TASK REQUIREMENTS: Two lines below mark the span: the one containing "Proof. intros ->%string_body_suffix." and the one containing "true |- context [?a] => rewrite E". Set down both, plus every line between, exactly as they stand, and nothing else.

Items from a dataset:
•••••
(* ===== verification/JsonProps.v ===== *)
(** * The JSON reader is total: the fuel is always enough

    What a value, an item list or a member list consumes, and that reading with more fuel than
    twice the input's length never changes the outcome. *)

From Stdlib Require Import Strings.Byte.
From stdpp Require Import base list strings.
From S2P Require Import Prelude Text Encoding Json.

Lemma skip_space_suffix l : exists pre, l = pre ++ skip_space l.
Proof.
  induction l as [|b l [pre IH]]; [by exists []|]. simpl. destruct (json_space b); [|by exists []].
  exists (b :: pre). simpl. by rewrite <- IH.
Qed.

Lemma after_Some b l rest : after b l = Some rest <-> l = b :: rest.
Proof.
  unfold after. destruct l as [|c l]; [done|]. destruct (is_byte b c) eqn:E.
  - apply is_byte_true in E as ->. naive_solver.
  - split; [done|]. intros [= -> ->]. by rewrite is_byte_refl in E.
Qed.

Lemma string_body_suffix l s rest : string_body l = Some (s, rest) -> l = s ++ x22 :: rest.
Proof.
  revert s rest. induction l as [l IH] using (induction_ltof1 _ (@length _)); intros s rest H.
  unfold ltof in IH. destruct l as [|c l]; [done|]. simpl in H.
  destruct (is_byte x22 c) eqn:Hq; [apply is_byte_true in Hq as ->; by simplify_eq|].
  destruct (is_byte x5c c) eqn:Hb.
  - destruct l as [|e l]; [done|]. case_match; [|done].
    destruct (string_body l) as [[s' rest']|] eqn:E; [|done]. simpl in H. simplify_eq.
    apply IH in E as ->; [done|simpl; lia].
  - case_match; [done|]. destruct (string_body l) as [[s' rest']|] eqn:E; [|done]. simpl in H. simplify_eq.
    apply IH in E as ->; [done|simpl; lia].
Qed.

Lemma digits_suffix l ds rest : digits l = (ds, rest) -> l = ds ++ rest.
Proof.
  revert ds. induction l as [|c l IH]; intros ds H; simpl in H; [by simplify_eq|].
  destruct (is_digit c); [|by simplify_eq]. destruct (digits l) as [ds' rest'] eqn:E. simplify_eq.
  simpl. by rewrite <- (IH ds').
Qed.

Lemma json_number_suffix l text rest : json_number l = Some (text, rest) -> l = text ++ rest /\ text <> [].
Proof.
  unfold json_number.
  destruct (match after x2d l with Some r => ([x2d], r) | None => ([], l) end) as [sign l1] eqn:E1.
  assert (l = sign ++ l1) as ->.
  { destruct (after x2d l) eqn:E; [apply after_Some in E as ->|]; by simplify_eq. }
  destruct (json_integer l1) as [[i l2]|] eqn:E2; [|done]. simpl.
  assert (l1 = i ++ l2 /\ i <> []) as [-> Hi].
  { unfold json_integer in E2. destruct (after x30 l1) eqn:E; [apply after_Some in E as ->; by simplify_eq|].
    destruct (digits l1) as [[|d ds] r] eqn:Ed; [done|]. simplify_eq. by apply digits_suffix in Ed. }
  destruct (json_fraction l2) as [[f l3]|] eqn:E3; [|done]. simpl.
  assert (l2 = f ++ l3) as ->.
  { unfold json_fraction in E3. destruct (after x2e l2) eqn:E; [apply after_Some in E as ->|by simplify_eq].
    destruct (digits _) as [[|d ds] r] eqn:Ed; [done|]. simplify_eq. apply digits_suffix in Ed as ->. done. }
  destruct (json_exponent l3) as [[e l4]|] eqn:E4; [|done]. simpl. intros [= <- <-].
  assert (l3 = e ++ l4) as ->.
  { unfold json_exponent in E4. destruct l3 as [|c l3]; [by simplify_eq|]. case_match; [|by simplify_eq].
    set (m := match l3 with s :: r => if is_byte x2b s || is_byte x2d s then ([s], r) else ([], l3) | [] => ([], []) end) in E4.
    destruct m as [sg l5] eqn:Em. assert (l3 = sg ++ l5) as ->.
    { clear E4. subst m. destruct l3 as [|c' l3]; [by simplify_eq|]. case_match; by simplify_eq. }
    destruct (digits l5) as [[|d ds] r] eqn:Ed; [done|]. simplify_eq. apply digits_suffix in Ed as ->.
    simpl. by rewrite <- app_assoc. }
  rewrite !app_assoc. split; [done|]. destruct sign, i; done.
Qed.

(** [rest] is what is left of [l] after at least one byte. *)
Definition consumes (l rest : bytes) : Prop := exists pre, l = pre ++ rest /\ pre <> [].

Lemma consumes_length l rest : consumes l rest -> (length rest < length l)%nat.
Proof. intros (pre & -> & H). rewrite length_app. destruct pre; [done|simpl; lia]. Qed.

Lemma consumes_app pre l rest : consumes l rest -> consumes (pre ++ l) rest.
Proof. intros (p & -> & H). exists (pre ++ p). rewrite app_assoc. split; [done|]. by destruct pre. Qed.

Lemma consumes_cons c l : consumes (c :: l) l.
Proof. by exists [c]. Qed.

Lemma consumes_trans l l' l'' : consumes l l' -> consumes l' l'' -> consumes l l''.
Proof. intros (p & -> & ?). apply consumes_app. Qed.

Lemma consumes_skip l rest : consumes (skip_space l) rest -> consumes l rest.
Proof. intros H. destruct (skip_space_suffix l) as [pre E]. rewrite E. by apply consumes_app. Qed.

Lemma skip_consumes l rest c : skip_space l = c :: rest -> consumes l rest.
Proof. intros H. apply consumes_skip. rewrite H. apply consumes_cons. Qed.

Lemma after_consumes b l rest : after b l = Some rest -> consumes l rest.
Proof. intros ->%after_Some. apply consumes_cons. Qed.

Lemma string_body_consumes l s rest : string_body l = Some (s, rest) -> consumes l rest.
Proof. intros ->%string_body_suffix. apply consumes_app, consumes_cons. Qed.

Lemma json_number_consumes l text rest : json_number l = Some (text, rest) -> consumes l rest.
Proof. intros [-> ?]%json_number_suffix. by exists text. Qed.

Lemma expect_suffix word rest v v' rest' : expect word rest v = Some (v', rest') -> rest = word ++ rest' /\ v = v'.
Proof.
  unfold expect. case_bool_decide as E; [|done]. intros [= <- <-]. split; [|done].
  rewrite <- (take_drop (length word) rest) at 1. by rewrite E.
Qed.

(** A reading of [l] that more fuel than [n] does not change. *)
Definition stable {A} (read : nat -> bytes -> option (A * bytes)) (n : nat) (l : bytes) (v : A) (rest : bytes) : Prop :=
  consumes l rest /\ forall g, (n < g)%nat -> read g l = Some (v, rest).

Definition reads_stably (f : nat) : Prop :=
  (forall d l v rest, json_value f d l = Some (v, rest) ->
     stable (fun g => json_value g d) (2 * length l) l v rest) /\
  (forall d l v rest, json_items f d l = Some (v, rest) ->
     stable (fun g => json_items g d) (2 * length l + 1) l v rest) /\
  (forall d l v rest, json_members f d l = Some (v, rest) ->
     stable (fun g => json_members g d) (2 * length l + 1) l v rest).

Section step.
Context (f : nat) (IH : reads_stably f).

(** Replays the branches a reading took. *)
Local Ltac replay :=
  repeat match goal with
  | E : ?a = Some _ |- context [?a] => rewrite E; cbn [mbind option_bind]
  | E : ?a = None |- context [?a] => rewrite E
  | E : ?a = true |- context [?a] => rewrite E
  | E : ?a = false |- context [?a] => rewrite E
  | E : ?a = _ :: _ |- context [?a] => rewrite E
  end; try reflexivity.

Lemma json_value_stable d l v rest : json_value (S f) d l = Some (v, rest) ->
  stable (fun g => json_value g d) (2 * length l) l v rest.
Proof using IH.
  destruct IH as (_ & IHi & IHm). intros H. cbn [json_value] in H.
  destruct (skip_space l) as [|c l'] eqn:Hs; [done|]. pose proof (skip_consumes _ _ _ Hs) as Hc.
  pose proof (consumes_length _ _ Hc) as Hlen.
  destruct (is_byte x22 c) eqn:E1.
  { destruct (string_body l') as [[s r]|] eqn:E; simplify_eq/=.
    split; [by eapply consumes_trans, string_body_consumes|].
    intros [|g] Hg; [lia|]. cbn [json_value]. replay. }
  assert (forall word v', expect word l' v' = Some (v, rest) -> consumes l rest) as Hw.
  { intros word v' [-> _]%expect_suffix. destruct Hc as (p & -> & Hp). exists (p ++ word).
    split; [by rewrite app_assoc|by destruct p]. }
  assert (forall b l1, after b (skip_space l') = Some l1 -> consumes l l1) as Ha.
  { intros b l1 E. eapply consumes_trans; [done|]. by eapply consumes_skip, after_consumes. }
  do 3 (case_match; [split; [by eapply Hw|intros [|g] Hg; [lia|]; cbn [json_value]; by replay]|]).
  case_match.
  { case_match; [done|]. destruct (after x5d (skip_space l')) eqn:E; simplify_eq/=.
    - split; [by eapply Ha|]. intros [|g] Hg; [lia|]. cbn [json_value]. replay.
    - destruct (json_items f (S d) l') as [[vs r]|] eqn:Ei; simplify_eq/=. apply IHi in Ei as [Hr Hg].
      split; [by eapply consumes_trans|]. intros [|g] Hlt; [lia|]. cbn [json_value].
      specialize (Hg g ltac:(lia)). cbv beta in Hg. replay. }
  case_match.
  { case_match; [done|]. destruct (after x7d (skip_space l')) eqn:E; simplify_eq/=.
    - split; [by eapply Ha|]. intros [|g] Hg; [lia|]. cbn [json_value]. replay.
    - destruct (json_members f (S d) l') as [[vs r]|] eqn:Ei; simplify_eq/=. apply IHm in Ei as [Hr Hg].
      split; [by eapply consumes_trans|]. intros [|g] Hlt; [lia|]. cbn [json_value].
      specialize (Hg g ltac:(lia)). cbv beta in Hg. replay. }
  destruct (json_number (c :: l')) as [[t r]|] eqn:E; simplify_eq/=.
  split; [apply consumes_skip; rewrite Hs; by eapply json_number_consumes|].
  intros [|g] Hg; [lia|]. cbn [json_value]. replay.
Qed.

Lemma json_items_stable d l v rest : json_items (S f) d l = Some (v, rest) ->
  stable (fun g => json_items g d) (2 * length l + 1) l v rest.
Proof using IH.
  destruct IH as (IHv & IHi & _). intros H. cbn [json_items] in H.
  destruct (json_value f d l) as [[w r]|] eqn:E; [|done]. cbn [mbind option_bind] in H.
  apply IHv in E as [Hr Hg]. pose proof (consumes_length _ _ Hr).
  destruct (skip_space r) as [|c r'] eqn:Hs; [done|]. pose proof (skip_consumes _ _ _ Hs) as Hc.
  pose proof (consumes_length _ _ Hc). case_match.
  - destruct (json_items f d r') as [[vs r'']|] eqn:Ei; simplify_eq/=. apply IHi in Ei as [Hr' Hg'].
    split; [eapply consumes_trans; [done|]; by eapply consumes_trans|]. intros [|g] Hlt; [lia|].
    cbn [json_items]. specialize (Hg g ltac:(lia)). specialize (Hg' g ltac:(lia)). cbv beta in *. replay.
  - case_match; [|done]. simplify_eq/=. split; [by eapply consumes_trans|]. intros [|g] Hlt; [lia|].
    cbn [json_items]. specialize (Hg g ltac:(lia)). cbv beta in *. replay.
Qed.

Lemma json_members_stable d l v rest : json_members (S f) d l = Some (v, rest) ->
  stable (fun g => json_members g d) (2 * length l + 1) l v rest.
Proof using IH.
  destruct IH as (IHv & _ & IHm). intros H. cbn [json_members] in H.
  destruct (after x22 (skip_space l)) as [l1|] eqn:E1; [|done]. cbn [mbind option_bind] in H.
  destruct (string_body l1) as [[key l2]|] eqn:E2; [|done]. cbn [mbind option_bind] in H.
  destruct (after x3a (skip_space l2)) as [l3|] eqn:E3; [|done]. cbn [mbind option_bind] in H.
  destruct (json_value f d l3) as [[w r]|] eqn:E; [|done]. cbn [mbind option_bind] in H.
  assert (consumes l l3) as Hl3.
  { eapply consumes_trans; [by eapply consumes_skip, after_consumes|].
    eapply consumes_trans; [by eapply string_body_consumes|]. by eapply consumes_skip, after_consumes. }
  apply IHv in E as [Hr Hg]. pose proof (consumes_length _ _ Hr). pose proof (consumes_length _ _ Hl3).
  destruct (skip_space r) as [|c r'] eqn:Hs; [done|]. pose proof (skip_consumes _ _ _ Hs) as Hc.
  pose proof (consumes_length _ _ Hc). case_match.
  - destruct (json_members f d r') as [[vs r'']|] eqn:Ei; simplify_eq/=. apply IHm in Ei as [Hr' Hg'].
    split; [exact (consumes_trans _ _ _ Hl3 (consumes_trans _ _ _ Hr (consumes_trans _ _ _ Hc Hr')))|].
    intros [|g] Hlt; [lia|]. cbn [json_members]. specialize (Hg g ltac:(lia)). specialize (Hg' g ltac:(lia)). cbv beta in *. replay.
  - case_match; [|done]. simplify_eq/=. split; [exact (consumes_trans _ _ _ Hl3 (consumes_trans _ _ _ Hr Hc))|].
    intros [|g] Hlt; [lia|]. cbn [json_members]. specialize (Hg g ltac:(lia)). cbv beta in *. replay.
Qed.
End step.

Lemma json_reads_stably f : reads_stably f.
Proof.
  induction f as [|f IH]; [split_and!; done|]. split_and!;
    intros; [by apply (json_value_stable f)|by apply (json_items_stable f)|by apply (json_members_stable f)].
Qed.

(** The fuel of [json_scan] is enough: whatever fuel reads a value, [json_scan] reads it too. *)
Lemma json_scan_complete f l v rest : json_value f 0 l = Some (v, rest) -> json_scan l = Some (v, rest).
Proof. intros H. apply (json_reads_stably f) in H as [_ H]. apply H. lia. Qed.

Lemma json_value_more f d l v rest g :
  json_value f d l = Some (v, rest) -> (2 * length l < g)%nat -> json_value g d l = Some (v, rest).
Proof. intros H Hg. apply (json_reads_stably f) in H as [_ H]. by apply H. Qed.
•••••
FINISHED EXERCISE:
Proof. intros ->%string_body_suffix. apply consumes_app, consumes_cons. Qed.

Lemma json_number_consumes l text rest : json_number l = Some (text, rest) -> consumes l rest.
Proof. intros [-> ?]%json_number_suffix. by exists text. Qed.

Lemma expect_suffix word rest v v' rest' : expect word rest v = Some (v', rest') -> rest = word ++ rest' /\ v = v'.
Proof.
  unfold expect. case_bool_decide as E; [|done]. intros [= <- <-]. split; [|done].
  rewrite <- (take_drop (length word) rest) at 1. by rewrite E.
Qed.

(** A reading of [l] that more fuel than [n] does not change. *)
Definition stable {A} (read : nat -> bytes -> option (A * bytes)) (n : nat) (l : bytes) (v : A) (rest : bytes) : Prop :=
  consumes l rest /\ forall g, (n < g)%nat -> read g l = Some (v, rest).

Definition reads_stably (f : nat) : Prop :=
  (forall d l v rest, json_value f d l = Some (v, rest) ->
     stable (fun g => json_value g d) (2 * length l) l v rest) /\
  (forall d l v rest, json_items f d l = Some (v, rest) ->
     stable (fun g => json_items g d) (2 * length l + 1) l v rest) /\
  (forall d l v rest, json_members f d l = Some (v, rest) ->
     stable (fun g => json_members g d) (2 * length l + 1) l v rest).

Section step.
Context (f : nat) (IH : reads_stably f).

(** Replays the branches a reading took. *)
Local Ltac replay :=
  repeat match goal with
  | E : ?a = Some _ |- context [?a] => rewrite E; cbn [mbind option_bind]
  | E : ?a = None |- context [?a] => rewrite E
  | E : ?a = true |- context [?a] => rewrite E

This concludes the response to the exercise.